Pensif, Levi les observait s'éloigner quand Sasha s'avança à son tour devant lui.

« M'sieur, vous ne m'avez pas assigné mes corvées, dit-elle nerveusement : une erreur d'inattention ne ressemblait pas au caporal et elle craignait visiblement de ne pas avoir compris ses propres affectations.

- Je ne t'ai pas oublié, Braus. Tu es avec moi, répondit Levi. Tu t'y connais en piégeage, non ? »

La brunette acquiesça avec enthousiasme, ravie à l'idée d'exercer ses talents de trappeuse. Pendant que Levi les emmenait jusqu'à l'aile logistique du bastion, il lui fit part de son intention de poser des pièges dans la forêt afin d'avoir régulièrement de la viande fraîche à disposition, notamment s'ils épuisaient, comme alors, leur réserve avant la livraison des nouveaux vivres. Quand Sasha se proposa d'aller chasser elle-même ou bien d'assister Levi, ce dernier l'en défendit, prétextant la menace des carnivores environnants.

« Vous savez, j'y suis habituée. À Dauper, les loups sont aussi gros que les chevaux ! affirma-t-elle.

- Peut-être, répliqua Levi d'un ton sec, mais la forêt montagneuse n'est pas le territoire de chasse des grands félins. »

Intriguée, Sasha l'interrogea. Il lui confia avoir aperçu la robe mouchetée et les crocs démesurés d'un smilodon, mais se garda bien de préciser qu'il avait pu les apprécier de très près. L'anecdote impressionna assez la brunette pour la dissuader d'entreprendre une virée cynégétique par elle-même.

« Je pense qu'on trouvera ce qu'il nous faut ici, dit-il en entrant dans une remise encombrée. J'y ai dégoté un arc à notre arrivée. Il doit bien y avoir des pièges à mâchoires…

- Si je peux me permettre, m'sieur, objecta aussitôt Sasha, ce genre de piège est inutilement barbare. Dangereux pour les chasseurs même. »

Levi, qui n'attachait pas vraiment d'importance au moyen d'acquisition tant qu'il était efficient, lui donna libre court sur la manière de procéder. Lui-même était un novice dans le domaine du piégeage : il en connaissait les rudiments, mais n'avait jamais poussé la curiosité plus loin. Il préférait de loin l'exaltation de la chasse active aux rétributions commodes de la collecte.
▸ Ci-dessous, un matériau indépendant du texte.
(** The clock skew of a peer met for the first time can be computed: the clock did not go
    back during the exchange and the peer's time, moved by half the round trip, is one
    [SystemTime] holds. *)
Definition skew_computes (x : Exchange) : Prop :=
  exists latency peer_time half adj,
    duration_since (ex_end x) (ex_start x) = Some latency /\
    systime_add (E := Status) UNIX_EPOCH (from_millis (ex_pong x)) = Ok peer_time /\
    div_f32 (E := Status) latency (f32_of_Z 2) = Ok half /\
    systime_add (E := Status) peer_time half = Ok adj.

Definition register (s : Session) (x : Exchange) : M Broker Status (option Session) :=
  register_session s (ex_url x) (ex_hello x) (ex_pong x) (ex_start x) (ex_end x).

(** The first session with a peer, met before or not. *)
Lemma register_free t b s x :
  session_with b (sender_peer_id (ex_hello x)) = None -> skew_computes x ->
  exists b', runs t b (register s x) (Ok (Some s)) b' /\ tracks b b' (sender_peer_id (ex_hello x)) (Some s).
Proof.
  intros Hn (latency & pt & half & adj & Hl & Hpt & Hh & Hadj). unfold register.
  destruct (peer_trackers (replication_state b) !! sender_peer_id (ex_hello x)) as [p|] eqn:Hp;
    [by apply register_first; [|rewrite Hp]|].
  unfold register_session. cbv zeta. eexists. split.
  - runs_step. rewrite Hp. unfold since. rewrite Hl. runs_step. rewrite Hpt. runs_step. rewrite Hh. runs_step.
    rewrite Hadj. runs_step. eapply runs_bind; [runs_step; apply runs_put|]. apply runs_ret.
  - apply (store_tracks b b (channels b)); [by destruct b|done].
Qed.

(** Two handshakes with the same peer that finish one after the other. *)
Definition register_both (s1 s2 : Session) (x1 x2 : Exchange) : M Broker Status unit :=
  register s1 x1 ;;; register s2 x2 ;;; ret tt.

(** The exchange was one with [peer]. *)
Definition exchange_with (peer : string) (x : Exchange) : Prop :=
  sender_peer_id (ex_hello x) = peer /\ skew_computes x.

Lemma register_both_run t b s1 s2 x1 x2 peer :
  exchange_with peer x1 -> exchange_with peer x2 -> session_with b peer = None ->
  exists b', runs t b (register_both s1 s2 x1 x2) (Ok tt) b' /\
    session_with b' peer = Some (match String.compare peer (broker_id b) with Lt => s2 | _ => s1 end).
Proof.
  intros [H1 K1] [H2 _] Hn. unfold register_both.
  destruct (register_free t b s1 x1) as (b1 & R1 & Hid1 & Hs1 & _ & _); [by rewrite H1|done|].
  destruct (register_second t b1 s2 s1 (ex_url x2) (ex_hello x2) (ex_pong x2) (ex_start x2) (ex_end x2))
    as (b2 & R2 & Hid2 & Hs2 & _); [by rewrite H2, <-H1|].
  exists b2. split.
  - eapply runs_bind; [exact R1|]. eapply runs_bind; [exact R2|]. apply runs_ret.
  - rewrite H2, Hid1 in Hs2. done.
Qed.

(** C38: two replicas that connect to each other at the same time agree on the stream to
    keep only if they finish the two handshakes in opposite orders.  They have no
    session yet: they meet for the first time, as when both start, or have met before.
    [a1] and [b1] are the two ends of one stream, [a2] and [b2] of the other; [oa] says
    that replica A finished the handshake of the first stream first, [ob] the same of
    replica B.  When both finish in the same order, each keeps the stream that the
    other one gives up.  Of the exchanges only this is asked: they carry the other's id,
    and the clock skew can be computed from them. *)
Theorem sessions_agree_iff_opposite_orders t (A B : Broker) (a1 a2 b1 b2 : Session) (oa ob : bool) xa1 xa2 xb1 xb2 :
  broker_id A <> broker_id B -> a1 <> a2 -> b1 <> b2 ->
  exchange_with (broker_id B) xa1 -> exchange_with (broker_id B) xa2 ->
  exchange_with (broker_id A) xb1 -> exchange_with (broker_id A) xb2 ->
  session_with A (broker_id B) = None -> session_with B (broker_id A) = None ->
  exists A' B',
    runs t A (if oa then register_both a1 a2 xa1 xa2 else register_both a2 a1 xa2 xa1) (Ok tt) A' /\
    runs t B (if ob then register_both b1 b2 xb1 xb2 else register_both b2 b1 xb2 xb1) (Ok tt) B' /\
    ((session_with A' (broker_id B) = Some a1 /\ session_with B' (broker_id A) = Some b1 \/
      session_with A' (broker_id B) = Some a2 /\ session_with B' (broker_id A) = Some b2) <-> oa = negb ob).
Proof.
  intros Hne Ha Hb H1 H2 H3 H4 SA SB.
  assert (exists A', runs t A (if oa then register_both a1 a2 xa1 xa2 else register_both a2 a1 xa2 xa1) (Ok tt) A' /\
    session_with A' (broker_id B) = Some (match String.compare (broker_id B) (broker_id A) with
                                           | Lt => if oa then a2 else a1 | _ => if oa then a1 else a2 end)) as (A' & RA & KA).
  { destruct oa; by apply register_both_run. }
  assert (exists B', runs t B (if ob then register_both b1 b2 xb1 xb2 else register_both b2 b1 xb2 xb1) (Ok tt) B' /\
    session_with B' (broker_id A) = Some (match String.compare (broker_id A) (broker_id B) with
                                           | Lt => if ob then b2 else b1 | _ => if ob then b1 else b2 end)) as (B' & RB & KB).
  { destruct ob; by apply register_both_run. }
  exists A', B'. split_and!; [done|done|]. rewrite KA, KB.
  rewrite (cmp_antisym (cmp := String.compare) (broker_id B) (broker_id A)).
  destruct (String.compare (broker_id A) (broker_id B)) eqn:Hc; [by apply string_compare_eq in Hc| |];
    destruct oa, ob; simpl; naive_solver.
Qed.

(** A session that ends clears its peer's tracker even if the tracker has moved on to
    another session: the session in use is forgotten, and the peer is next seen as
    one to reconnect to. *)
Theorem close_forgets_replacement t b old new :
  session_with b (session_peer_id old) = Some new ->
  exists b', runs t b (session_close old) (Ok tt) b' /\
    session_with b' (session_peer_id old) = None /\
    (forall p, p <> session_peer_id old -> session_with b' p = session_with b p) /\
    (forall tr, peer_trackers (replication_state b) !! session_peer_id old = Some tr ->
       exists urls, (pt_peer_id tr, urls) ∈ failed_peers (replication_state b')).
Proof.
  unfold session_with. intros Hs. unfold session_close.
  destruct (peer_trackers (replication_state b) !! session_peer_id old) as [tr|] eqn:Hp; [|done].
  eexists. split_and!.
  - runs_step. rewrite Hp. apply runs_put.
  - simpl. by rewrite lookup_insert_eq.
  - intros p Hne. simpl. by rewrite lookup_insert_ne.
  - intros tr' [= <-]. eexists. unfold failed_peers. apply list_elem_of_omap.
    exists (with_session tr None). split; [|done].
    apply list_elem_of_fmap. exists (session_peer_id old, with_session tr None). split; [done|].
    rewrite hash_iter_perm. apply elem_of_map_to_list. simpl. by rewrite lookup_insert_eq.
Qed.

(** ** The handshake *)

(** [ch] of [b] is open and has been sent [sent]. *)
Definition chan_sent b (ch : nat) (sent : list (Packet + Status)) : Prop :=
  exists c, channels b !! ch = Some c /\ ch_open c = true /\ ch_sent c = sent.

Lemma msg_send_open t b out m sent :
  chan_sent b (sender_chan out) sent ->
  exists b', runs t b (msg_send out (inl m)) (Ok tt) b' /\
    chan_sent b' (sender_chan out) (sent ++ [inl (Some m)]) /\
    broker_id b' = broker_id b /\ replication_state b' = replication_state b /\ publisher b' = publisher b.
Proof.
  intros (c & Hc & Ho & <-).
  set (c' := mkChan (ch_sent c ++ [inl (Some m)]) (length (ch_sent c)) true).
  exists (with_channels b (<[sender_chan out := c']> (channels b))). split_and!; [| |done..].
  - destruct out; cbn [msg_send sender_chan]; runs_step; simpl in Hc; rewrite Hc; unfold chan_send; rewrite Ho;
      runs_step; apply runs_ret.
  - exists c'. split_and!; [|done|done]. simpl. apply list_lookup_insert_eq. by eapply lookup_lt_Some.
Qed.

Lemma half_of_nothing {E} : div_f32 (E := E) 0 (f32_of_Z 2) = Ok 0.
Proof. vm_refl. Qed.

Lemma register_unknown t b s url hello pong :
  peer_trackers (replication_state b) !! sender_peer_id hello = None ->
  0 <= pong -> from_millis pong <= systime_max ->
  exists b', runs t b (register_session s url hello pong t t) (Ok (Some s)) b' /\
    channels b' = channels b /\
    replication_state b' = set_tracker (replication_state b) (sender_peer_id hello)
      (mkTracker (sender_peer_id hello) url (string_set (sender_urls hello)) 0
         (clock_skew_new t (from_millis pong)) (Some s)).
Proof.
  intros Hn Hp Hmax. unfold register_session. cbv zeta. eexists. split.
  - runs_step. rewrite Hn. unfold since, duration_since. rewrite Z.leb_refl, Z.sub_diag. runs_step.
    unfold systime_add, UNIX_EPOCH. rewrite !Z.add_0_l, (proj2 (Z.leb_le _ _) Hmax). runs_step.
    rewrite half_of_nothing. runs_step. rewrite Z.add_0_r, (proj2 (Z.leb_le _ _) Hmax). runs_step.
    eapply runs_bind; [runs_step; apply runs_put|]. apply runs_ret.
  - split; [done|]. simpl. by destruct url.
Qed.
Toutefois, la conversation passionnée de Sasha en la matière attisa son intérêt. Quand elle dénicha une bonne longueur de corde fine, elle lui expliqua comment confectionner un piège à collet. La brunette préconisait un nœud particulier, assez compliqué, qui permettait de donner du lest aux collets dès que l'animal piégé cessait de se débattre. La qualité des dispositifs résidait dans la simplicité conjuguée à une ingéniosité discrète, découvrit Levi. Sasha affirmait d'ailleurs que la satisfaction d'un piège artisanal qui s'avérait efficace valait bien celle de l'aboutissement d'une longue traque.
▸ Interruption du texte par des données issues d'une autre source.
(* ===== verification/Distributed.v ===== *)
(** * The replicated storage: [storage/distributed/mod.rs]

    Every replica keeps its counters in memory under the binary keys of
    [Keys.v], counts with [CrCounter.v], and publishes each entry it has
    incremented to its broker.  Entries are shared ([Arc]): the map, the
    broker's queue and the sessions name them by their location in [cr_heap],
    so that an update waiting to be sent carries the value at the time it is
    sent. *)

From S2P Require Import Prelude AtomicExpiringValue Cel Errors Limit Counter Reservation Storage.
From S2P Require Import StorageSpec CrCounter Keys Broker.

Section distributed.
Context {CE : CelEngine} {HO : HashOrder} {PC : Postcard}.

Record CounterEntry : Type := mkEntry {
  ce_key : string;
  ce_counter : Counter;
  ce_value : CrCounterValue
}.

Record CrInMemoryStorage : Type := mkCrStorage {
  identifier : string;
  cr_limits : gmap string nat;
  cr_heap : list CounterEntry;
  cr_broker : Broker
}.

Abbreviation CM A := (M CrInMemoryStorage StorageErr A).

Definition cr_storage_new (id listen : string) (urls : list string) : CrInMemoryStorage :=
  mkCrStorage id ∅ [] (broker_new id listen urls).

(** ** The entries *)

(** [limits.get(&key)] *)
Definition entry_get {E} (k : string) : M CrInMemoryStorage E (option CounterEntry) :=
  let* s := get in ret (cr_limits s !! k ≫= fun loc => cr_heap s !! loc).

(** The entry behind an [Arc]. *)
Definition entry_at {E} (loc : nat) : M CrInMemoryStorage E CounterEntry :=
  let* s := get in
  match cr_heap s !! loc with
  | Some e => ret e
  | None => lift (Panic "dangling Arc")
  end.

Definition entry_set {E} (loc : nat) (v : CrCounterValue) : M CrInMemoryStorage E unit :=
  let* s := get in
  put (mkCrStorage (identifier s) (cr_limits s)
         (alter (fun e => mkEntry (ce_key e) (ce_counter e) v) loc (cr_heap s)) (cr_broker s)).

(** [Arc::new(CounterEntry { .. })] *)
Definition entry_alloc {E} (e : CounterEntry) : M CrInMemoryStorage E nat :=
  let* s := get in
  put (mkCrStorage (identifier s) (cr_limits s) (cr_heap s ++ [e]) (cr_broker s)) ;;;
  ret (length (cr_heap s)).

Definition limits_insert {E} (k : string) (loc : nat) : M CrInMemoryStorage E unit :=
  let* s := get in
  put (mkCrStorage (identifier s) (<[k := loc]> (cr_limits s)) (cr_heap s) (cr_broker s)).

(** ** Keys *)

Definition encode_counter_to_key {E} (c : Counter) : Outcome E string := key_for_counter_v2 c.

(** The key of the counter whose variables are all empty. *)
Definition encode_limit_to_key {E} (l : Limit) : Outcome E string :=
  let vars : gmap string string := set_to_map (fun k => (k, ""%string)) (limit_variables l) in
  let ctx := context_from vars in
  let? counter := expect "counter creation can't fail! faked vars!" (counter_new l ctx) in
  let? counter := expect_some "must have a counter" counter in
  key_for_counter_v2 counter.

(** ** [impl CounterStorage for CrInMemoryStorage] *)

Definition is_within_limits (c : Counter) (delta : Z) : CM bool :=
  let* k := lift (encode_counter_to_key c) in
  let* e := entry_get k in
  let* value := match e with
                | Some e => cr_read (ce_value e)
                | None => ret 0
                end in
  ret (u64_add value delta <=? max_value c).

Definition add_counter (l : Limit) : CM unit :=
  if bool_decide (limit_variables l = ∅) then
    let* k := lift (encode_limit_to_key l) in
    let* s := get in
    let* counter := lift (expect "counter creation can't fail! no vars to resolve!" (counter_new l context_default)) in
    let* counter := lift (expect_some "must have a counter" counter) in
    let* v := cr_new (identifier s) (limit_max_value l) (from_secs (seconds l)) in
    match cr_limits s !! k with
    | Some _ => ret tt
    | None => let* loc := entry_alloc (mkEntry k counter v) in limits_insert k loc
    end
  else ret tt.

Definition increment_counter (loc : nat) (delta : Z) (when : SystemTime) : CM unit :=
  let* e := entry_at loc in
  let* v := lift (inc_at (ce_value e) delta (window (ce_counter e)) when) in
  entry_set loc v ;;;
  let* s := get in
  put (mkCrStorage (identifier s) (cr_limits s) (cr_heap s) (broker_publish (cr_broker s) loc)).

Definition update_counter (c : Counter) (delta : Z) : CM unit :=
  let* t := now in
  let* k := lift (encode_counter_to_key c) in
  let* s := get in
  match cr_limits s !! k with
  | None =>
      let* v := cr_new (identifier s) (max_value c) (window c) in
      let* loc := entry_alloc (mkEntry k c v) in
      increment_counter loc delta t ;;;
      limits_insert k loc
  | Some loc => increment_counter loc delta t
  end.

(** The closure [record]. *)
Definition record (delta : Z) (first_limited : option Authorization) (c : Counter) (v : Z)
    (ttl : Duration) : Counter * option Authorization :=
  let ttl := if ttl =? 0 then window c else ttl in
  let c := set_expires_in (set_remaining c (u64_saturating_sub (max_value c) v)) ttl in
  let first_limited :=
    match first_limited with
    | Some a => Some a
    | None => match u64_checked_sub (max_value c) (u64_add v delta) with
              | None => Some (AuthLimited (limit_name (ctr_limit c)))
              | Some _ => None
              end
    end in
  (c, first_limited).

Fixpoint evaluate_loop (delta : Z) (first_limited : option Authorization) (cs : list Counter)
    : CM (list Counter * option Authorization) :=
  match cs with
  | [] => ret ([], first_limited)
  | c :: cs =>
      let* k := lift (encode_counter_to_key c) in
      let* e := entry_get k in
      let* '(v, d) := match e with
                      | Some e => let* v := cr_read (ce_value e) in
                                  let* d := cr_ttl (ce_value e) in ret (v, d)
                      | None => ret (0, window c)
                      end in
      let '(c, first_limited) := record delta first_limited c v d in
      let* '(cs, first_limited) := evaluate_loop delta first_limited cs in
      ret (c :: cs, first_limited)
  end.

Definition evaluate (cs : list Counter) (delta : Z) : CM (list Counter * Authorization) :=
  let* '(cs, first_limited) := evaluate_loop delta None cs in
  ret (cs, default AuthOk first_limited).

Definition check (cs : list Counter) (delta : Z) : CM (list Counter * Authorization) := evaluate cs delta.

Definition check_and_update (cs : list Counter) (delta : Z) : CM (list Counter * Authorization) :=
  let* '(cs, auth) := evaluate cs delta in
  match auth with
  | AuthOk => for_each (fun c => update_counter c delta) cs
  | AuthLimited _ => ret tt
  end ;;;
  ret (cs, auth).

Definition get_counters (limits : LimitSet) : CM CounterSet :=
  let* s := get in
  foldM (fun res loc =>
      let* e := entry_at loc in
      match limits !! limit_key (ctr_limit (ce_counter e)) with
      | Some live =>
          let c := (update_to_limit (ce_counter e) live).2 in
          let* v := cr_read (ce_value e) in
          let c := set_remaining c (u64_saturating_sub (max_value c) v) in
          let* d := cr_ttl (ce_value e) in
          let c := set_expires_in c d in
          ret (if 0 <? d then (set_insert counter_key c res).2 else res)
      | None => ret res
      end) ∅ (hash_iter (cr_limits s)).*2.

Definition delete_counters_of_limit (l : Limit) : CM unit :=
  let* k := lift (encode_limit_to_key l) in
  let* s := get in
  put (mkCrStorage (identifier s) (delete k (cr_limits s)) (cr_heap s) (cr_broker s)).

Definition delete_counters (limits : LimitSet) : CM unit :=
  for_each delete_counters_of_limit (hash_iter limits).*2.

Definition clear : CM unit :=
  let* s := get in
  put (mkCrStorage (identifier s) ∅ (cr_heap s) (cr_broker s)).

#[global] Instance distributed_counter_storage : CounterStorage CrInMemoryStorage := {|
  cs_is_within_limits := is_within_limits;
  cs_add_counter := add_counter;
  cs_update_counter := update_counter;
  cs_check := check;
  cs_check_and_update := check_and_update;
  cs_get_counters := get_counters;
  cs_delete_counters := delete_counters;
  cs_clear := clear;
  cs_reserve := reserve_default;
  cs_release_reservation := release_reservation_default
|}.

(** ** Replication *)

(** The callback given to the broker: merges the update of a peer. *)
Definition on_counter_update {E} (update : CounterUpdate) : M CrInMemoryStorage E unit :=
  let* s := get in
  match cr_limits s !! cu_key update with
  | None => lift (Panic "called `Option::unwrap()` on a `None` value")
  | Some loc =>
      let* e := entry_at loc in
      let* exp := lift (systime_add UNIX_EPOCH (from_secs (cu_expires_at update))) in
      let* other := lift (cr_from (exp, cu_values update)) in
      let* v := cr_merge (ce_value e) other in
      entry_set loc v
  end.

(** [local_values] of an entry as an update; [None] if there is nothing to send. *)
Definition re_sync_update {E} (k : string) : M CrInMemoryStorage E (option CounterUpdate) :=
  let* e := entry_get k in
  match e with
  | None => ret None
  | Some e =>
      let '(expiry, ourself, value) := local_values (ce_value e) in
      if value =? 0 then ret None
      else
        let* t := now in
        if expiry <=? t then ret None
        else
          let* d := since expiry UNIX_EPOCH in
          ret (Some (mkUpdate k {[ourself := value]} (as_secs d)))
  end.

(** [send] gives a message to the task that serves the peer, [false] if it is gone. *)
Fixpoint re_sync_loop {E} (send : option CounterUpdate -> M CrInMemoryStorage E bool) (keys : list string)
    : M CrInMemoryStorage E unit :=
  match keys with
  | [] => ret tt
  | k :: keys =>
      let* update := re_sync_update k in
      match update with
      | Some u =>
          let* ok := send (Some u) in
          if ok : bool then re_sync_loop send keys else ret tt
      | None => re_sync_loop send keys
      end
  end.

Definition process_re_sync {E} (send : option CounterUpdate -> M CrInMemoryStorage E bool)
    : M CrInMemoryStorage E unit :=
  let* s := get in
  re_sync_loop send (hash_iter (cr_limits s)).*1 ;;;
  send None ;;; ret tt.

End distributed.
« On peut aussi construire un assommoir avec seulement une grosse pierre et un bâton. L'avantage, c'est que tout ce dont on a besoin se trouve déjà dans la forêt », s'emballa Sasha.

En début d'après-midi, ils étaient déjà parés, équipés seulement du strict minimum : des cordes fines, mais résistantes, deux nasses rouillées qu'ils avaient dénichées au dernier moment, des pommes et du choux frais pour appâter le gibier.
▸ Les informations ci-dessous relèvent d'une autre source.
Definition re_sync_messages s t (ks : list string) : list (Packet + Status) :=
  omap (fun k => (fun u => inl (Some (MCounterUpdate u))) <$> re_sync_of s t k) ks.

Lemma re_sync_update_run {E} t s k :
  dist_wf s -> runs t s (re_sync_update (E := E) k) (Ok (re_sync_of s t k)) s.
Proof.
  intros Hwf. unfold re_sync_update, re_sync_of. eapply runs_bind; [apply entry_get_run|].
  destruct (dist_entry s k) as [e|] eqn:He; [|apply runs_ret].
  destruct (local_values (ce_value e)) as [[exp me] v] eqn:Hloc. destruct (v =? 0); [apply runs_ret|].
  runs_step. destruct (exp <=? t); [apply runs_ret|].
  assert (Hpos : 0 <= exp).
  { unfold dist_entry in He. destruct (cr_limits s !! k) as [loc|]; [|done].
    destruct (wf_heap s Hwf loc e He) as [(_ & _ & [Hexp _]) _].
    unfold local_values, expiry_into_inner, expires_at, from_micros, UNIX_EPOCH in Hloc. injection Hloc as <- _ _. lia. }
  unfold since, duration_since, UNIX_EPOCH. rewrite (proj2 (Z.leb_le _ _) Hpos), Z.sub_0_r. runs_step. apply runs_ret.
Qed.

(** The channel after one more message was sent. *)
Definition sent_more (c : Chan) (m : Message) : Chan := mkChan (ch_sent c ++ [inl (Some m)]) (length (ch_sent c)) true.

Lemma send_open_run t s self c m :
  chan_of s self = Some c -> ch_open c = true ->
  runs t s (on_broker (msg_send (out_stream self) (inl m))) (Ok tt) (set_chan s self (sent_more c m)).
Proof.
  intros Hc Ho. unfold set_chan. apply on_broker_run. unfold chan_of in Hc.
  destruct (out_stream self); cbn [msg_send sender_chan] in *; runs_step; rewrite Hc; unfold chan_send; rewrite Ho;
    runs_step; apply runs_ret.
Qed.

Lemma forward_run t s self c m :
  chan_of s self = Some c -> ch_open c = true ->
  exists c', ch_open c' = true /\
    ch_sent c' = ch_sent c ++ [inl (Some (match m with Some u => MCounterUpdate u | None => MReSyncEnd end))] /\
    runs t s (forward_re_sync self m) (Ok true) (set_chan s self c').
Proof.
  intros Hc Ho. set (msg := match m with Some u => MCounterUpdate u | None => MReSyncEnd end).
  exists (sent_more c msg). split_and!; [done|done|].
  pose proof (send_open_run t s self c msg Hc Ho) as Hr.
  unfold forward_re_sync. destruct m as [u|]; subst msg.
  - intros w Hw Hs. destruct (Hr w Hw Hs) as [n Hn]. exists n. by rewrite Hn.
  - eapply runs_bind; [|apply runs_ret]. intros w Hw Hs. destruct (Hr w Hw Hs) as [n Hn]. exists n.
    unfold ignore_err. by rewrite Hn.
Qed.

Lemma re_sync_loop_run t s self c ks :
  dist_wf s -> chan_of s self = Some c -> ch_open c = true ->
  exists c', ch_open c' = true /\ ch_sent c' = ch_sent c ++ re_sync_messages s t ks /\
    runs t s (re_sync_loop (forward_re_sync self) ks) (Ok tt) (set_chan s self c').
Proof.
  intros Hwf. revert s c Hwf. induction ks as [|k ks IH]; intros s c Hwf Hc Ho.
  { exists c. split_and!; [done|by rewrite app_nil_r|]. rewrite set_chan_same by done. apply runs_ret. }
  cbn [re_sync_loop]. destruct (re_sync_of s t k) as [u|] eqn:Hu.
  - destruct (forward_run t s self c (Some u) Hc Ho) as (c1 & Ho1 & Hs1 & R1).
    destruct (IH (set_chan s self c1) c1) as (c2 & Ho2 & Hs2 & R2); [by apply with_broker_wf|by eapply set_chan_of|done|].
    rewrite set_chan_twice in R2. exists c2. split_and!; [done| |].
    + rewrite Hs2, Hs1, <-(assoc_L (++)). f_equal. unfold re_sync_messages at 2. simpl. rewrite Hu. done.
    + eapply runs_bind; [by apply re_sync_update_run|]. rewrite Hu. eapply runs_bind; [exact R1|]. exact R2.
  - destruct (IH s c Hwf Hc Ho) as (c2 & Ho2 & Hs2 & R2). exists c2. split_and!; [done| |].
    + rewrite Hs2. f_equal. unfold re_sync_messages at 2. simpl. by rewrite Hu.
    + eapply runs_bind; [by apply re_sync_update_run|]. by rewrite Hu.
Qed.

Lemma re_sync_run t s self c :
  dist_wf s -> chan_of s self = Some c -> ch_open c = true ->
  exists c' ks, ks ≡ₚ (map_to_list (cr_limits s)).*1 /\
    ch_sent c' = ch_sent c ++ re_sync_messages s t ks ++ [inl (Some MReSyncEnd)] /\
    runs t s (re_sync self) (Ok tt) (set_chan s self c').
Proof.
  intros Hwf Hc Ho. set (ks := (hash_iter (cr_limits s)).*1).
  destruct (re_sync_loop_run t s self c ks Hwf Hc Ho) as (c1 & Ho1 & Hs1 & R1).
  destruct (forward_run t (set_chan s self c1) self c1 None) as (c2 & _ & Hs2 & R2); [by eapply set_chan_of|done|].
  rewrite set_chan_twice in R2. exists c2, ks. split_and!; [unfold ks; by rewrite hash_iter_perm| |].
  - by rewrite Hs2, Hs1, <-(assoc_L (++)).
  - unfold re_sync, process_re_sync. runs_step. eapply runs_bind; [exact R1|]. eapply runs_bind; [exact R2|]. apply runs_ret.
Qed.

(** The first send and the subscription of a session whose channel is open. *)
Lemma process_start_run t fuel s self c evs :
  chan_of s self = Some c -> ch_open c = true ->
  exists c1, forall o s',
    runs t (set_chan s self c1) (process_loop fuel self (mkTx (length (publisher (cr_broker s))) ∅ [] false) evs) o s' ->
    runs t s (process fuel self Accepted evs) o s'.
Proof.
  intros Hc Ho. set (m := MMembershipUpdate (peers (replication_state (cr_broker s)))).
  exists (sent_more c m). intros o s' Hloop. unfold process. runs_step.
  eapply runs_bind; [by apply send_open_run|]. do 2 runs_step. exact Hloop.
Qed.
À peine fussent-ils engagés dans le halo vert filtré par la canopée que Sasha interrompit instinctivement son babillage et devint tout à fait silencieuse. La jeune fille évoluait avec l'agilité et l'assurance d'une longue expérience. L'habitude de la forêt, devina Levi, était pour elle une seconde nature.

À l'inverse, lui se trouvait singulièrement maladroit. Et tandis qu'il s'enfonçait entre les arbres, un sentiment de malaise, sorte de chaos d'angoisse et de solitude mêlées, le prit brusquement au corps. Les pénibles réminiscences de la veille attisèrent une paranoïa inhabituelle : face à l'hostilité latente qui le cernait, il se sentait ridiculement vulnérable, comme amputé d'un membre ou privé d'un de ses sens.